I am the breadwinner.
I am the conductor chugging the train toward better days.
I am the one carrying the load shoved into the cars on this train.
All the problems of others, I carry on their behalf.
I never raised my hand for this.
I hear their laughter and see them at their leisure
And wonder when I’ll get mine.
I’ve spent my life paying the consequences of other people’s poor decisions.
When will it be my turn?
When will I be pulled off the back burner?
When will I matter as much or more than the people whose burdens I’m forced to carry?
The people whose prices I’m forced to pay?
Meanwhile, the father who was absent blames me for my pain.
I am the failure facing a silent war no one believes;
the textbook illnesses called GAD and PTSD.

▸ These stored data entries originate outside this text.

(* ===== verification/WorkOps.v ===== *)
(** * The operations preserve the invariant

    For every method of the coordinator: on a well-formed state it does not panic,
    the state it leaves is well formed, and the intents only evolve. *)
From S2P Require Import Prelude WorkModel WorkState WorkCoordinator WorkInvariant.

Implicit Types st : CoordinatorState.
Implicit Types m : gmap string WorkIntent.

(** ** Loops that assign states *)

(** Every such loop looks its intent up, assigns the state [f], and logs immutable
    fields of the intent: it ends in [assign_states]. *)
Definition log_of {L} (upd : L → string → WorkIntent → L) st (log : L) (ids : list string) : L :=
  foldl (λ log k, from_option (upd log k) log (st.(cs_intents) !! k)) log ids.

Lemma log_of_assign {L} (upd : L → string → WorkIntent → L) f id st log ids :
  (∀ log k t i, upd log k (set_wi_state t i) = upd log k i) →
  log_of upd (assign_state f id st) log ids = log_of upd st log ids.
Proof.
  intros Hupd. unfold log_of. revert log. induction ids as [|k ids IH]; intros log; [done|].
  cbn [foldl]. rewrite IH. f_equal. cbn [assign_state cs_intents set_cs_intents].
  rewrite lookup_alter. case_decide; [|done]. subst.
  destruct (st.(cs_intents) !! k); simpl; [by rewrite Hupd|done].
Qed.

Lemma for_each_assign {L} (step : CoordinatorState * L → string → option (CoordinatorState * L))
    f (upd : L → string → WorkIntent → L) :
  (∀ st log id, step (st, log) id =
     i ← st.(cs_intents) !! id; Some (assign_state f id st, upd log id i)) →
  (∀ log k t i, upd log k (set_wi_state t i) = upd log k i) →
  ∀ ids st log, (∀ k, k ∈ ids → is_Some (st.(cs_intents) !! k)) →
  for_each step (st, log) ids = Some (assign_states f ids st, log_of upd st log ids).
Proof.
  intros Hstep Hupd ids. induction ids as [|id ids IH]; intros st log Hids; [done|].
  destruct (Hids id) as [i Hi]; [set_solver|].
  cbn [for_each]. rewrite Hstep, Hi. cbn [mbind option_bind]. rewrite IH.
  - unfold assign_states. cbn [foldl]. rewrite log_of_assign by done.
    unfold log_of. cbn [foldl]. by rewrite Hi.
  - intros k Hk. cbn [assign_state cs_intents set_cs_intents]. rewrite lookup_alter.
    case_decide; [|apply Hids; set_solver]. subst. by rewrite Hi.
Qed.

Lemma set_intent_state_assign f id t st i :
  st.(cs_intents) !! id = Some i → f i = t → set_intent_state t id st = assign_state f id st.
Proof.
  intros Hi <-. unfold set_intent_state, assign_state. f_equal. apply alter_ext.
  intros; by simplify_eq.
Qed.

Lemma updated_assign f ids st :
  stable f → updated f ids st.(cs_intents) (assign_states f ids st).(cs_intents).
Proof. intros Hf k. by apply lookup_assign_states. Qed.

(** ** Whole states from one slot *)

Section wf.
Context (generation : string).
Notation state_wf := (state_wf generation).
Notation slot_wf := (slot_wf generation).

Lemma lookup_put_slot sid s st sid' :
  slot_entry sid' Teammate (put_slot sid s st) =
    if decide (sid = sid') then s else slot_entry sid' Teammate st.
Proof.
  unfold slot_entry, put_slot. simpl. rewrite lookup_insert. by case_decide.
Qed.

Lemma same_work_refl s : same_work s s.
Proof. done. Qed.

Lemma slot_entry_same_work sid role st :
  same_work (slot_entry sid Teammate st) (slot_entry sid role st).
Proof. unfold slot_entry. destruct (_ !! sid); [done|]. split; [by intros []|done]. Qed.

(** The states of some intents of a slot are assigned and the slot is replaced. *)
Lemma state_wf_assign f ids sid s' st :
  stable f →
  (∀ k i, k ∈ ids → st.(cs_intents) !! k = Some i → i.(wi_slot_id) = sid) →
  slot_wf (assign_states f ids st).(cs_intents) sid s' →
  state_wf st → state_wf (put_slot sid s' (assign_states f ids st)).
Proof.
  intros Hf Hids Hs' [Hkey Hslot Hlease Hop].
  pose proof (updated_assign f ids st Hf) as Hu. split.
  - intros k i' Hk. destruct (updated_inv _ _ _ _ _ _ Hu Hk) as [(_ & i & Hi & ->)|[_ Hi]]; [|eauto].
    by apply Hkey in Hi.
  - intros sid'. rewrite lookup_put_slot. case_decide as Hsid; [by subst|].
    replace (slot_entry sid' Teammate (assign_states f ids st))
      with (slot_entry sid' Teammate st)
      by (unfold slot_entry; by rewrite assign_states_slots).
    eapply slot_wf_frame; [|apply Hslot]. intros k i Hi. split.
    + intros Hk. rewrite (updated_notin _ _ _ _ _ Hu); [done|].
      intros Hin. pose proof (Hids _ _ Hin Hk). congruence.
    + intros Hk. destruct (updated_inv _ _ _ _ _ _ Hu Hk) as [(Hin & i0 & Hi0 & ->)|[_ ?]]; [|done].
      pose proof (Hids _ _ Hin Hi0). simpl in Hi. congruence.
  - cbn [put_slot set_cs_slots cs_enqueue_leases]. by rewrite assign_states_leases.
  - cbn [put_slot set_cs_slots cs_next_operation_id]. by rewrite assign_states_op.
Qed.

(** Only fields that the invariant does not read change. *)
Lemma state_wf_put_slot sid s' st :
  same_work (slot_entry sid Teammate st) s' → state_wf st → state_wf (put_slot sid s' st).
Proof.
  intros Hsame Hwf. apply (state_wf_assign (λ _, IntentQueued) [] sid s' st); [done| | |done].
  - set_solver.
  - simpl. eapply slot_wf_same_work; [done|apply Hwf].
Qed.

Lemma state_wf_leases l st :
  (∀ k r, l !! k = Some r → r.(er_lease).(el_lease_id) = k) →
  state_wf st → state_wf (set_cs_leases l st).
Proof. intros Hl [Hkey Hslot _ Hop]. by split. Qed.

Lemma state_wf_op n st :
  (0 ≤ n ≤ u64_max)%Z → state_wf st → state_wf (set_cs_next_operation_id n st).
Proof. intros Hn [Hkey Hslot Hlease _]. by split. Qed.

(** A new queued intent joins its slot. *)
Lemma state_wf_enqueue k i s st :
  st.(cs_intents) !! k = None → i.(wi_intent_id) = k → i.(wi_state) = IntentQueued →
  same_work (slot_entry i.(wi_slot_id) Teammate st) s →
  state_wf st →
  state_wf (put_slot i.(wi_slot_id) (push_back i.(wi_priority) k s)
              (set_cs_intents (<[k := i]> st.(cs_intents)) st)).
Proof.
  intros Hk Hid Hst Hsame [Hkey Hslot Hlease Hop]. split; [| |done|done].
  - intros k' i'. simpl. rewrite lookup_insert. case_decide; [naive_solver|apply Hkey].
  - intros sid. rewrite lookup_put_slot. simpl. case_decide as Hsid.
    + subst sid. eapply slot_wf_enqueue; [done..|]. by eapply slot_wf_same_work.
    + change (slot_entry sid Teammate (set_cs_intents _ _)) with (slot_entry sid Teammate st).
      eapply slot_wf_frame; [|apply Hslot]. intros k' i' Hi'.
      rewrite lookup_insert. case_decide; [|done]. subst.
      split; [by rewrite Hk|intros [= <-]; congruence].
Qed.
End wf.
(* ===== verification/WorkSystem.v ===== *)
(** * The coordinator as a transition system

    Every public method of [SlotWorkCoordinator] as a [Call], its execution, and the
    system of a coordinator with the batches that it has handed out.  The callers are
    arbitrary: any call, in any order, with any clock and any iteration order of the
    hash maps.  Two things are assumed of a call: its new identifiers are new (they
    are UUIDs), and a batch passed back is one that [next] returned (the session keeps
    no other).  Between two calls the run manager may change in any way. *)
From S2P Require Import Prelude WorkModel WorkState WorkCoordinator WorkInvariant WorkOps.

(** ** Calls *)

Inductive Call :=
  | CallAcquire (request : EnqueueRequest)
  | CallCommit (lease : EnqueueLease) (mailbox_message_id : option string)
  | CallAbort (lease : EnqueueLease)
  | CallReconcile (slot_id : string) (unread : list string) (role : TeamRunTargetRole)
  | CallNext (slot_id : string)
  | CallStarted (batch : WorkBatch) (turn_id : string)
  | CallRetry (batch : WorkBatch)
  | CallComplete (batch : WorkBatch)
  | CallFail (batch : WorkBatch) (classification : string)
  | CallCancelBatch (batch : WorkBatch) (classification : string)
  | CallCancelRun (team_run_id : string)
  | CallSignals (slot_id : string) (intent_ids : list string)
  | CallPause (slot_id : string)
  | CallConstrain (slot_id : string) (constraint : RuntimeConstraint)
  | CallRemove (slot_id : string)
  | CallStop.

Inductive CallResult :=
  | RetLease (r : result EnqueueLease TeamError)
  | RetCommit (r : result EnqueueCommit TeamError)
  | RetOutcome (r : CommitResult)
  | RetStart (r : StartCommitResult)
  | RetProjection (r : ReconcileProjection)
  | RetDecision (r : ReconcileDecision)
  | RetCancelRun (r : CancelRunWorkResult)
  | RetPause (r : PauseWorkResult)
  | RetConstraint (r : RuntimeConstraintUpdate)
  | RetRemove (r : RemoveWorkResult)
  | RetSummaries (r : list RunWorkSummary).

(** The batch that a call passes back. *)
Definition call_batch (call : Call) : option WorkBatch :=
  match call with
  | CallStarted batch _ | CallRetry batch | CallComplete batch | CallFail batch _
  | CallCancelBatch batch _ => Some batch
  | _ => None
  end.

(** The batches that a result hands out. *)
Definition handed_out (r : CallResult) : list WorkBatch :=
  match r with RetDecision d => claimed d | _ => [] end.

Section system.
Context {P : Type} `{RunCausalityPort P}.
Implicit Types c : Coordinator P.

Definition exec `{CallEnv} (call : Call) c : option (CallResult * Coordinator P) :=
  let ret {A} (inj : A → CallResult) (o : option (A * Coordinator P)) :=
    '(a, c) ← o; Some (inj a, c) in
  match call with
  | CallAcquire request => ret RetLease (Some (acquire_enqueue request c))
  | CallCommit lease message_id => ret RetCommit (commit_enqueue lease message_id c)
  | CallAbort lease => ret RetOutcome (Some (abort_enqueue lease c))
  | CallReconcile slot_id unread role => ret RetProjection (reconcile_mailbox slot_id unread role c)
  | CallNext slot_id => ret RetDecision (next slot_id c)
  | CallStarted batch turn_id => ret RetStart (Some (mark_started batch turn_id c))
  | CallRetry batch => ret RetOutcome (retry_start batch c)
  | CallComplete batch => ret RetOutcome (complete_batch batch c)
  | CallFail batch classification => ret RetOutcome (fail_batch batch classification c)
  | CallCancelBatch batch classification => ret RetOutcome (cancel_batch batch classification c)
  | CallCancelRun team_run_id => ret RetCancelRun (cancel_run team_run_id c)
  | CallSignals slot_id intent_ids => ret RetOutcome (Some (complete_signals slot_id intent_ids c))
  | CallPause slot_id => ret RetPause (pause_slot slot_id c)
  | CallConstrain slot_id constraint =>
      ret RetConstraint (set_runtime_constraint slot_id constraint c)
  | CallRemove slot_id => ret RetRemove (remove_slot slot_id c)
  | CallStop => ret RetSummaries (Some (stop c))
  end.

(** ** The system *)

Record System := mkSystem {
  sy_coordinator : Coordinator P;
  sy_issued : list WorkBatch;
}.

Definition sy_state (s : System) : CoordinatorState := s.(sy_coordinator).(co_state).

(** What is assumed of a call in a state. *)
Record call_ok (env : CallEnv) (call : Call) (s : System) : Prop := {
  ok_fresh : fresh_ids (sy_state s);
  ok_fresh_batch n b : b ∈ s.(sy_issued) → b.(wb_batch_id) ≠ gen_id n;
  ok_batch b : call_batch call = Some b → b ∈ s.(sy_issued);
}.

Inductive step : System → System → Prop :=
  | step_call (env : CallEnv) call s r c' :
      call_ok env call s →
      exec call s.(sy_coordinator) = Some (r, c') →
      step s (mkSystem c' (handed_out r ++ s.(sy_issued)))
  | step_port p s :
      step s (mkSystem (with_port p s.(sy_coordinator)) s.(sy_issued)).

Definition steps : System → System → Prop := rtc step.

Definition initial (generation : string) (p : P) : System :=
  mkSystem (new_coordinator generation p) [].

Definition reachable (s : System) : Prop := ∃ g p, steps (initial g p) s.

(** The invariant of the system. *)
Record system_wf (s : System) : Prop := {
  sys_wf : coordinator_wf s.(sy_coordinator);
  sys_active sid b : active_batch (sy_state s).(cs_slots) sid = Some b → b ∈ s.(sy_issued);
  sys_unique b1 b2 : b1 ∈ s.(sy_issued) → b2 ∈ s.(sy_issued) →
    b1.(wb_batch_id) = b2.(wb_batch_id) → b1 = b2;
}.

Lemma system_known s b : system_wf s → b ∈ s.(sy_issued) → known_batch (sy_state s).(cs_slots) b.
Proof. intros Hwf Hb b' Hb' Hid. eapply sys_unique; [done| |done|done]. by eapply sys_active. Qed.

(** ** Every call, uniformly *)

Lemma exec_preserved (env : CallEnv) call s :
  system_wf s → call_ok env call s →
  ∃ r c', exec call s.(sy_coordinator) = Some (r, c') ∧
          preserved (handed_out r) s.(sy_coordinator) c'.
Proof.
  intros Hwf [Hfresh _ Hbatch]. pose proof (sys_wf _ Hwf) as Hc. unfold sy_state in *.
  assert (∀ b, call_batch call = Some b → known_batch (co_state (sy_coordinator s)).(cs_slots) b)
    as Hknown by (intros b Hb; apply system_known; auto).
  assert (∀ A (inj : A → CallResult) (o : option (A * Coordinator P)),
    (∀ a, handed_out (inj a) = []) →
    (∃ a c', o = Some (a, c') ∧ preserved [] s.(sy_coordinator) c') →
    ∃ r c', ('(a, c) ← o; Some (inj a, c)) = Some (r, c') ∧
            preserved (handed_out r) s.(sy_coordinator) c') as Hret.
  { intros A inj o Hinj (a & c' & -> & Hp). exists (inj a), c'. split; [done|]. by rewrite Hinj. }
  assert (∀ A (inj : A → CallResult) (o : A * Coordinator P),
    (∀ a, handed_out (inj a) = []) → preserved [] s.(sy_coordinator) o.2 →
    ∃ r c', ('(a, c) ← Some o; Some (inj a, c)) = Some (r, c') ∧
            preserved (handed_out r) s.(sy_coordinator) c') as Hpure.
  { intros A inj [a c'] Hinj Hp. apply Hret; [done|]. eauto. }
  destruct call; cbn [exec call_batch] in *.
  - apply Hpure; [done|]. by apply acquire_enqueue_preserved.
  - apply Hret; [done|]. by apply commit_enqueue_preserved.
  - apply Hpure; [done|]. by apply abort_enqueue_preserved.
  - apply Hret; [done|]. by apply reconcile_mailbox_preserved.
  - destruct (next_preserved slot_id _ Hc) as (d & c' & -> & Hp).
    by exists (RetDecision d), c'.
  - apply Hpure; [done|]. apply mark_started_preserved; auto.
  - apply Hret; [done|]. apply retry_start_preserved; auto.
  - apply Hret; [done|]. apply terminalize_batch_preserved; auto.
  - apply Hret; [done|]. apply terminalize_batch_preserved; auto.
  - apply Hret; [done|]. apply terminalize_batch_preserved; auto.
  - apply Hret; [done|]. destruct (cancel_run_total team_run_id _ Hc) as (r & c' & ? & ? & _).
    eauto.
  - apply Hpure; [done|]. by apply complete_signals_preserved.
  - apply Hret; [done|]. by apply pause_slot_preserved.
  - apply Hret; [done|]. by apply set_runtime_constraint_preserved.
  - apply Hret; [done|]. by apply remove_slot_preserved.
  - apply Hpure; [done|]. by apply stop_preserved.
Qed.

Lemma next_claim_id `{CallEnv} sid c d c' b :
  next sid c = Some (d, c') → coordinator_wf c → b ∈ claimed d → b.(wb_batch_id) = gen_id 0.
Proof.
  intros Hnext Hwf Hb. destruct (next_total sid c Hwf) as (d' & c1 & Hnext' & Hspec).
  rewrite Hnext in Hnext'. injection Hnext' as <- <-.
  destruct Hspec; simpl in Hb; set_solver.
Qed.

Lemma handed_out_id (env : CallEnv) call c r c' b :
  exec call c = Some (r, c') → coordinator_wf c → b ∈ handed_out r →
  b.(wb_batch_id) = gen_id 0.
Proof.
  intros Hexec Hwf Hb.
  destruct call; cbn [exec] in Hexec;
    try (destruct (_ : option _) as [[??]|]; simplify_eq/=; by apply not_elem_of_nil in Hb).
  all: match type of Hexec with context [?o ≫= _] => destruct o as [[a c1]|] eqn:Ho end;
    simplify_eq/=; try by apply not_elem_of_nil in Hb.
  by eapply next_claim_id.
Qed.

Lemma handed_out_unique (env : CallEnv) call c r c' b1 b2 :
  exec call c = Some (r, c') → b1 ∈ handed_out r → b2 ∈ handed_out r → b1 = b2.
Proof.
  intros _. destruct r as [| | | | |d| | | | |]; simpl; try set_solver.
  destruct d; simpl; set_solver.
Qed.

Lemma step_system_wf s s' : step s s' → system_wf s → system_wf s'.
Proof.
  intros [env call s0 r c' Hok Hexec|p s0] Hwf; [|by destruct Hwf].
  destruct (exec_preserved env call s0 Hwf Hok) as (r' & c1 & Hexec' & Hp).
  rewrite Hexec in Hexec'. injection Hexec' as <- <-.
  assert (∀ b, b ∈ handed_out r → b.(wb_batch_id) = gen_id 0) as Hid.
  { intros b. eapply handed_out_id; [exact Hexec|apply Hwf]. }
  split; cbn [sy_state sy_coordinator sy_issued].
  - apply Hp.
  - intros sid b Hb. apply elem_of_app. destruct (pr_active _ _ _ Hp _ _ Hb); [right|by left].
    by eapply sys_active.
  - intros b1 b2 [Hb1|Hb1]%elem_of_app [Hb2|Hb2]%elem_of_app Heq.
    + by eapply handed_out_unique.
    + destruct (ok_fresh_batch _ _ _ Hok 0 _ Hb2). rewrite <- Heq. auto.
    + destruct (ok_fresh_batch _ _ _ Hok 0 _ Hb1). rewrite Heq. auto.
    + by eapply sys_unique.
Qed.

Lemma steps_system_wf s s' : steps s s' → system_wf s → system_wf s'.
Proof. induction 1; eauto using step_system_wf. Qed.

Lemma initial_wf g p : system_wf (initial g p).
Proof.
  split; [|by intros sid b|set_solver]. split; [done| |done|done].
  intros sid. apply slot_wf_empty; [by intros []|done|done].
Qed.

Lemma reachable_system_wf s : reachable s → system_wf s.
Proof. intros (g & p & Hs). eapply steps_system_wf; [done|apply initial_wf]. Qed.

Lemma step_evolves s s' :
  system_wf s → step s s' → evolves (sy_state s).(cs_intents) (sy_state s').(cs_intents).
Proof.
  intros Hwf Hstep. destruct Hstep as [env call s0 r c' Hok Hexec|]; [|done].
  destruct (exec_preserved env call s0 Hwf Hok) as (r' & c1 & Hexec' & Hp).
  rewrite Hexec in Hexec'. injection Hexec' as <- <-. apply Hp.
Qed.

Lemma steps_evolves s s' :
  system_wf s → steps s s' → evolves (sy_state s).(cs_intents) (sy_state s').(cs_intents).
Proof.
  intros Hwf Hsteps. induction Hsteps as [|s1 s2 s3 Hstep _ IH]; [done|].
  etrans; [by apply step_evolves|]. apply IH. by eapply step_system_wf.
Qed.

(** A batch that is no longer active never is again. *)
Definition retired (b : WorkBatch) (s : System) : Prop :=
  b ∈ s.(sy_issued) ∧ ∀ sid, active_batch (sy_state s).(cs_slots) sid ≠ Some b.

Lemma step_retired b s s' : system_wf s → step s s' → retired b s → retired b s'.
Proof.
  intros Hwf Hstep [Hb Hnot]. destruct Hstep as [env call s0 r c' Hok Hexec|]; [|done].
  destruct (exec_preserved env call s0 Hwf Hok) as (r' & c1 & Hexec' & Hp).
  rewrite Hexec in Hexec'. injection Hexec' as <- <-.
  split; [cbn; set_solver|]. intros sid Hact.
  destruct (pr_active _ _ _ Hp _ _ Hact) as [|Hin]; [by eapply Hnot|].
  destruct (ok_fresh_batch _ _ _ Hok 0 b Hb). eapply handed_out_id; [done|apply Hwf|done].
Qed.

Lemma steps_retired b s s' : system_wf s → steps s s' → retired b s → retired b s'.
Proof.
  intros Hwf Hsteps. induction Hsteps as [|s1 s2 s3 Hstep _ IH]; [done|].
  intros Hr. apply IH; [by eapply step_system_wf|by eapply step_retired].
Qed.
End system.
Arguments System : clear implicits.
Arguments mkSystem {P} _ _.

No one sees the breath ripped from my lungs.
They don’t feel the pain in my chest I carry every day.
It will kill me before anyone notices.
I am a product of everyone else’s failures; I carry the burdens they refuse to own.
I am the scapegoat that saves those who haven’t earned it.
And then they wonder why I don’t fear death?
I don’t fear anyone’s god.
I don’t fear non-existence.
I don’t fear anything beyond the grave,
because the grave offers a reprieve
from the pain I’m forced to carry.
The pain that was never mine.
The pain of those who won’t own it.
I am a scapegoat.
A life raft.
I have no life to speak of,
because it’s owned by everyone else.